La regione della dissomiglianza

La regione della dissomiglianza

 

 

MAESTRO VETRAIO DI ERFURT

(1316 - 1324)

Chiesa di sant'Agostino

 

La regione della dissomiglianza

 

 

 

Dietro una tavola coperta da un drappo bianco, Agostino è seduto con lo sguardo rivolto all'osservatore. Un amico, forse Alipio, sta dietro di lui. I due visi esprimono stupore e attenzione. Il Cristo a piedi nudi, con una lunga tunica, con un nimbo crucifero, sta arrivando da destra e i suoi gesti accompagnano le sue parole.

Renstch riconosce in questo episodio la leggenda di san Giacomo Minore che dice la prima messa. Hatge ed altri vi riconoscono più propriamente un episodio delle Confessioni: Inveni longe me esse a te in regione dissimilitudinis, tanquam vocem tuam de excelso. Questo episodio fu abitualmente interpretato nel medioevo in senso eucaristico.

 

 

A trattenermi erano le più vacue frivolezze e vanità di vanità, mie vecchie amiche, che mi tiravano per la veste di carne e sussurravano di sotto in su: "Non vorrai lasciarci ?" e "D'ora in poi non staremo più con te, mai più!"

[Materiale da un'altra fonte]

(** * Bank_Account_Analyser: the ingestion-to-retrieval pipeline

    A shallow embedding of [chunking.py], [embeddings_index.py], [app.py]
    ([ingest_files]) and the merge handler of [streamlit_app.py], with the
    properties of the specification stated over it.

    Conventions.
    - A Python [str] is a [list ascii]; a character is a code point below
      256, so the whitespace class of [str.strip], [str.split] and of the
      regular expression [\s] is the set 9-13, 28-32, 133, 160.
    - A Python [int] is a [Z].
    - [int(n * 1.3)] and [int(n / 1.3)] on a non-negative [int] are written
      [13 * n / 10] and [10 * n / 13]: the double nearest to 1.3 is off by
      less than half a unit in the last place of either result, so the
      truncations agree.
    - An exception is a value of [error]; a method that mutates [self]
      returns its outcome together with the state it leaves behind. *)

From Stdlib Require Import ZArith List Ascii String Lia Bool QArith.
From Stdlib Require Import DecimalString.
From stdpp Require Import gmap strings list sorting.

Import ListNotations.
Open Scope Z_scope.

Abbreviation text := (list ascii).

(** A string literal as a Python [str]. *)
Definition T (s : string) : text := list_ascii_of_string s.

(* ===================================================================== *)
(** ** Python string primitives *)
(* ===================================================================== *)

Module Py.

(** [str.isspace] on one character. *)
Definition isspace (c : ascii) : bool :=
  let n := N_of_ascii c in
  ((9 <=? n) && (n <=? 13) || (28 <=? n) && (n <=? 32)
   || (n =? 133) || (n =? 160))%N.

"D'ora in poi non potrai più fare questo e quello, mai più!" E che insinuazioni sotto ciò che ho chiamato "questo e quello", che insinuazioni, mio Dio! La tua pietà le rimuova dall'anima del tuo servo. Che cose sordide, laide ! Ma io le udivo ormai a metà o molto meno: non mi venivano incontro con le loro obiezioni a viso aperto, ma bisbigliavano dietro le spalle come stuzzicandomi furtivamente, perché mi voltassi a guardare mentre fuggivo. Per colpa loro però mi attardavo, ed esitavo a strapparmele, a scuotermele di dosso e a volare in un salto là dove ero chiamato, mentre l'abitudine con tutta la sua forza insisteva: "E pensi di poterne fare a meno?"

AGOSTINO, Confessioni, 8, 11, 26

 

Ammonito da quegli scritti a tornare in me stesso, entrai nell'intimo del mio cuore sotto la tua guida; e lo potei, perchè divenisti mio soccorritore. Vi entrai e scorsi con l'occhio della mia anima, per quanto torbido fosse, sopra l'occhio medesimo della mia anima, sopra la mia intelligenza, una luce immutabile. Non questa luce comune, visibile a ogni carne, nè della stessa specie ma di potenza superiore, quale sarebbe la luce se splendesse molto, molto più splendida e penetrasse con la sua grandezza l'universo.